Annular sea bream is a fairly common bream in our coasts as long as it is on a rocky bottom where the Posidonia oceanica is present. This species is very shy and suspicious and at the slightest sign of danger it runs away by hiding in the Posidonia.
This Sea bream (Diplodus annularis Linnaeus, 1758) is a fish belonging to the Sparidae family, widespread in the Mediterranean and Black seas.
It is the smallest of all bream: it hardly exceeds 20-25 centimeters in length.
It is easily recognizable by its silver-gray livery with yellowish shades and by the yellow ventral fins. The black spot on the caudal peduncle extends to the lower edge.

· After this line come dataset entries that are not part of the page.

(* ===== verification/Subsidy.v ===== *)
(** Block subsidies, funding streams and the parameters of test networks
    ([zebra-chain/src/parameters/network/subsidy.rs], [network/testnet.rs],
    [parameters/network.rs] and
    [zebra-consensus/src/block/subsidy/funding_streams.rs]).

    The hex text of a genesis hash is decoded by a third-party crate; hashes are
    given decoded. The checks on the characters of a configured network name
    are left out, and so are the address extensions that only exist in test
    builds. *)
From S2P Require Import Prelude BTreeMap Height Amount Difficulty FundingStreams NetworkUpgrade.
From stdpp Require Import prelude strings gmap.
From Stdlib Require Import ZArith Lia.
#[local] Open Scope Z_scope.

(** ** Constants *)

Definition MAX_BLOCK_SUBSIDY : Z := 25 * COIN / 2.
Definition BLOSSOM_POW_TARGET_SPACING_RATIO : Z := 2.
Definition PRE_BLOSSOM_HALVING_INTERVAL : Z := 840000.
Definition POST_BLOSSOM_HALVING_INTERVAL : Z := PRE_BLOSSOM_HALVING_INTERVAL * BLOSSOM_POW_TARGET_SPACING_RATIO.
Definition FIRST_HALVING_TESTNET : Z := 1116000.
Definition FIRST_HALVING_REGTEST : Z := 287.
Definition FUNDING_STREAM_ADDRESS_CHANGE_INTERVAL : Z := POST_BLOSSOM_HALVING_INTERVAL / 48.

Definition EXPECTED_NU6_1_LOCKBOX_DISBURSEMENTS_TOTAL_MAINNET : Z := 78750 * COIN.
Definition EXPECTED_NU6_1_LOCKBOX_DISBURSEMENTS_TOTAL_TESTNET : Z := 78750 * COIN.
Definition NU6_1_LOCKBOX_DISBURSEMENTS_MAINNET : list (string * Z) := [].
Definition NU6_1_LOCKBOX_DISBURSEMENTS_TESTNET : list (string * Z) :=
  replicate 10 ("t2RnBRiqrN1nW4ecZs1Fj3WWjNdnSs4kiX8", EXPECTED_NU6_1_LOCKBOX_DISBURSEMENTS_TOTAL_TESTNET / 10).

Definition MAGIC_MAINNET : bytes := [Byte.x24; Byte.xe9; Byte.x27; Byte.x64].
Definition MAGIC_TESTNET : bytes := [Byte.xfa; Byte.x1a; Byte.xf9; Byte.xbf].
Definition MAGIC_REGTEST : bytes := [Byte.xaa; Byte.xe8; Byte.x3f; Byte.x5f].

(** Block hashes are displayed in the reverse byte order. *)
Definition REGTEST_GENESIS_HASH : bytes :=
  le_bytes 32 0x029f11d80ef9765602235e1bc9727e3eb6ba20839319f761fee920d63401e327.
Definition TESTNET_GENESIS_HASH : bytes :=
  le_bytes 32 0x05a60a92d99d85997cce3b87616c089f6124d7342af37106edc76126334a2c38.
Definition PRE_BLOSSOM_REGTEST_HALVING_INTERVAL : Z := 144.

(** ** The builder of test network parameters *)

Record ParametersBuilder := mkParametersBuilder {
  b_network_name : string;
  b_network_magic : bytes;
  b_genesis_hash : bytes;
  b_activation_heights : btree NetworkUpgrade;
  b_slow_start_interval : Z;
  b_funding_streams : list FundingStreams;
  b_should_lock_funding_stream_address_period : bool;
  b_target_difficulty_limit : Z;
  b_disable_pow : bool;
  b_should_allow_unshielded_coinbase_spends : bool;
  b_pre_blossom_halving_interval : Z;
  b_post_blossom_halving_interval : Z;
  b_lockbox_disbursements : list (string * Z)
}.

(** [limit.to_compact().to_expanded().expect(..)]. *)
Definition rounded_limit (limit : Z) : outcome Z :=
  c ← to_compact limit; e ← to_expanded c; unwrap e.

Definition with_network_magic (network_magic : bytes) (b : ParametersBuilder) : outcome ParametersBuilder :=
  _ ← assert_ (forallb (fun reserved => negb (bool_decide (network_magic = reserved))) [MAGIC_MAINNET; MAGIC_REGTEST]);
  Ok (mkParametersBuilder (b_network_name b) network_magic (b_genesis_hash b) (b_activation_heights b)
        (b_slow_start_interval b) (b_funding_streams b) (b_should_lock_funding_stream_address_period b)
        (b_target_difficulty_limit b) (b_disable_pow b) (b_should_allow_unshielded_coinbase_spends b)
        (b_pre_blossom_halving_interval b) (b_post_blossom_halving_interval b) (b_lockbox_disbursements b)).

Definition with_genesis_hash (genesis_hash : bytes) (b : ParametersBuilder) : ParametersBuilder :=
  mkParametersBuilder (b_network_name b) (b_network_magic b) genesis_hash (b_activation_heights b)
    (b_slow_start_interval b) (b_funding_streams b) (b_should_lock_funding_stream_address_period b)
    (b_target_difficulty_limit b) (b_disable_pow b) (b_should_allow_unshielded_coinbase_spends b)
    (b_pre_blossom_halving_interval b) (b_post_blossom_halving_interval b) (b_lockbox_disbursements b).

Definition builder_with_activation_heights (c : ConfiguredActivationHeights) (b : ParametersBuilder)
    : outcome ParametersBuilder :=
  if b_should_lock_funding_stream_address_period b then Panic
  else
    activation_heights ← with_activation_heights (b_activation_heights b) c;
    Ok (mkParametersBuilder (b_network_name b) (b_network_magic b) (b_genesis_hash b) activation_heights
          (b_slow_start_interval b) (b_funding_streams b) (b_should_lock_funding_stream_address_period b)
          (b_target_difficulty_limit b) (b_disable_pow b) (b_should_allow_unshielded_coinbase_spends b)
          (b_pre_blossom_halving_interval b) (b_post_blossom_halving_interval b) (b_lockbox_disbursements b)).

Definition with_slow_start_interval (slow_start_interval : Z) (b : ParametersBuilder) : ParametersBuilder :=
  mkParametersBuilder (b_network_name b) (b_network_magic b) (b_genesis_hash b) (b_activation_heights b)
    slow_start_interval (b_funding_streams b) (b_should_lock_funding_stream_address_period b)
    (b_target_difficulty_limit b) (b_disable_pow b) (b_should_allow_unshielded_coinbase_spends b)
    (b_pre_blossom_halving_interval b) (b_post_blossom_halving_interval b) (b_lockbox_disbursements b).

Definition with_target_difficulty_limit (limit : Z) (b : ParametersBuilder) : outcome ParametersBuilder :=
  limit ← rounded_limit limit;
  Ok (mkParametersBuilder (b_network_name b) (b_network_magic b) (b_genesis_hash b) (b_activation_heights b)
        (b_slow_start_interval b) (b_funding_streams b) (b_should_lock_funding_stream_address_period b)
        limit (b_disable_pow b) (b_should_allow_unshielded_coinbase_spends b)
        (b_pre_blossom_halving_interval b) (b_post_blossom_halving_interval b) (b_lockbox_disbursements b)).

Definition with_disable_pow (disable_pow : bool) (b : ParametersBuilder) : ParametersBuilder :=
  mkParametersBuilder (b_network_name b) (b_network_magic b) (b_genesis_hash b) (b_activation_heights b)
    (b_slow_start_interval b) (b_funding_streams b) (b_should_lock_funding_stream_address_period b)
    (b_target_difficulty_limit b) disable_pow (b_should_allow_unshielded_coinbase_spends b)
    (b_pre_blossom_halving_interval b) (b_post_blossom_halving_interval b) (b_lockbox_disbursements b).

Definition with_unshielded_coinbase_spends (allow : bool) (b : ParametersBuilder) : ParametersBuilder :=
  mkParametersBuilder (b_network_name b) (b_network_magic b) (b_genesis_hash b) (b_activation_heights b)
    (b_slow_start_interval b) (b_funding_streams b) (b_should_lock_funding_stream_address_period b)
    (b_target_difficulty_limit b) (b_disable_pow b) allow
    (b_pre_blossom_halving_interval b) (b_post_blossom_halving_interval b) (b_lockbox_disbursements b).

It is a gregarious fish in the juvenile stages while as an adult it usually avoids the specimens of the same species, but it easily aggregates to other species of bream, wrasse and serranids.
It feeds on both algae and nematodes, molluscs, small crustaceans and echinoderms.
It is a protandric hermaphrodite species, that is, it develops male characters in the early stages of life and female characters in the more advanced stages. The breeding season is variable: January-March in the eastern Mediterranean, April-June in the western Mediterranean, May-August in the upper Adriatic and July-September in the Black Sea.
Distribution and habitat
The species is common throughout the Mediterranean basin and in the Black Sea and is present but less common also in the coastal strips and in the islands of the eastern Atlantic from the Gulf of Biscay to Morocco. It is ubiquitous, in fact it can be found both on rocky or sandy bottoms, preferring however the Posidonia oceanica and Zostera meadows. It is strictly coastal and is found at depths between 0 and 20 m (exceptionally up to 100 m).